Once you have checked each line below for the word "EmptyString", give the number of lines that have it and nothing further.

###

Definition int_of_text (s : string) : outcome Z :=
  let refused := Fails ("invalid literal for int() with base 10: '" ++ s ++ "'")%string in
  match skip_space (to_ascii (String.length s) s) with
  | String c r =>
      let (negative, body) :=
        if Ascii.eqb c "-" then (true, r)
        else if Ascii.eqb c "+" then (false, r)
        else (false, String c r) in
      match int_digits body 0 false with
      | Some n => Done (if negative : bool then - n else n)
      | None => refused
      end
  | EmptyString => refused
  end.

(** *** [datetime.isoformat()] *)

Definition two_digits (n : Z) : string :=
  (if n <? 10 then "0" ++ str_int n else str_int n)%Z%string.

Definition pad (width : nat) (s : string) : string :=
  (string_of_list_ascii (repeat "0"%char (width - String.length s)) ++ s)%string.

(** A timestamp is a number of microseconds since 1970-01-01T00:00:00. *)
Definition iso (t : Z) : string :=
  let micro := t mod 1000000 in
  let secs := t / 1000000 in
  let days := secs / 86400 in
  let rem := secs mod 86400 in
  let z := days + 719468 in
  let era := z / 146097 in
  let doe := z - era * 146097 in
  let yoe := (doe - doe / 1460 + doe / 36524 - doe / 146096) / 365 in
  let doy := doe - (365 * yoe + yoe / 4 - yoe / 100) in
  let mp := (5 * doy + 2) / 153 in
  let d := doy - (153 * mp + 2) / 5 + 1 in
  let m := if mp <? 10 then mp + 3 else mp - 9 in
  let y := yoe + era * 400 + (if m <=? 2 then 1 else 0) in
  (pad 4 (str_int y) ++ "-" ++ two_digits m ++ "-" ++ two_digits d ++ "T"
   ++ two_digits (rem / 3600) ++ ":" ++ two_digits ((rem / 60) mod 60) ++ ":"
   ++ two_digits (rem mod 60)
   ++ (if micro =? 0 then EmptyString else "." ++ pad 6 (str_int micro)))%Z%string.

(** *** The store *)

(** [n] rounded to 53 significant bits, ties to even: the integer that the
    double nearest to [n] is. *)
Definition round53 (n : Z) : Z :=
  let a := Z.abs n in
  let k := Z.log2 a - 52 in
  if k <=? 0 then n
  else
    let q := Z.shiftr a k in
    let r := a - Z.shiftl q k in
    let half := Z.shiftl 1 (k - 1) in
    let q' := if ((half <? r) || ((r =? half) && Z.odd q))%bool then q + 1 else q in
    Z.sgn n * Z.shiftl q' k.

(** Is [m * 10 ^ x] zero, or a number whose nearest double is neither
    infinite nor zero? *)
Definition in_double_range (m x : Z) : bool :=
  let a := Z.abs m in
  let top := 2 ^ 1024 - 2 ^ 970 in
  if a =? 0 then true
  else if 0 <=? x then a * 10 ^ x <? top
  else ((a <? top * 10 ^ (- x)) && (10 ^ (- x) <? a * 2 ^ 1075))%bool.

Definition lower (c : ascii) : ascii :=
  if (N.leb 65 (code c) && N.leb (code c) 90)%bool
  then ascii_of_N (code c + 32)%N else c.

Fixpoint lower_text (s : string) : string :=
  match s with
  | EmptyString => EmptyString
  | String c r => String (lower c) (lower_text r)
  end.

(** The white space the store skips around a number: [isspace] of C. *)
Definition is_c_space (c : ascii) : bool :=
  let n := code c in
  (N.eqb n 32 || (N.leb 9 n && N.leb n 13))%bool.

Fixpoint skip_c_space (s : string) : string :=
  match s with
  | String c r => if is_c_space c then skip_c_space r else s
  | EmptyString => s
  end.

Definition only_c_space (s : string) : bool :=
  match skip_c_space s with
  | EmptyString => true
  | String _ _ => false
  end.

###

• _Response box_: 5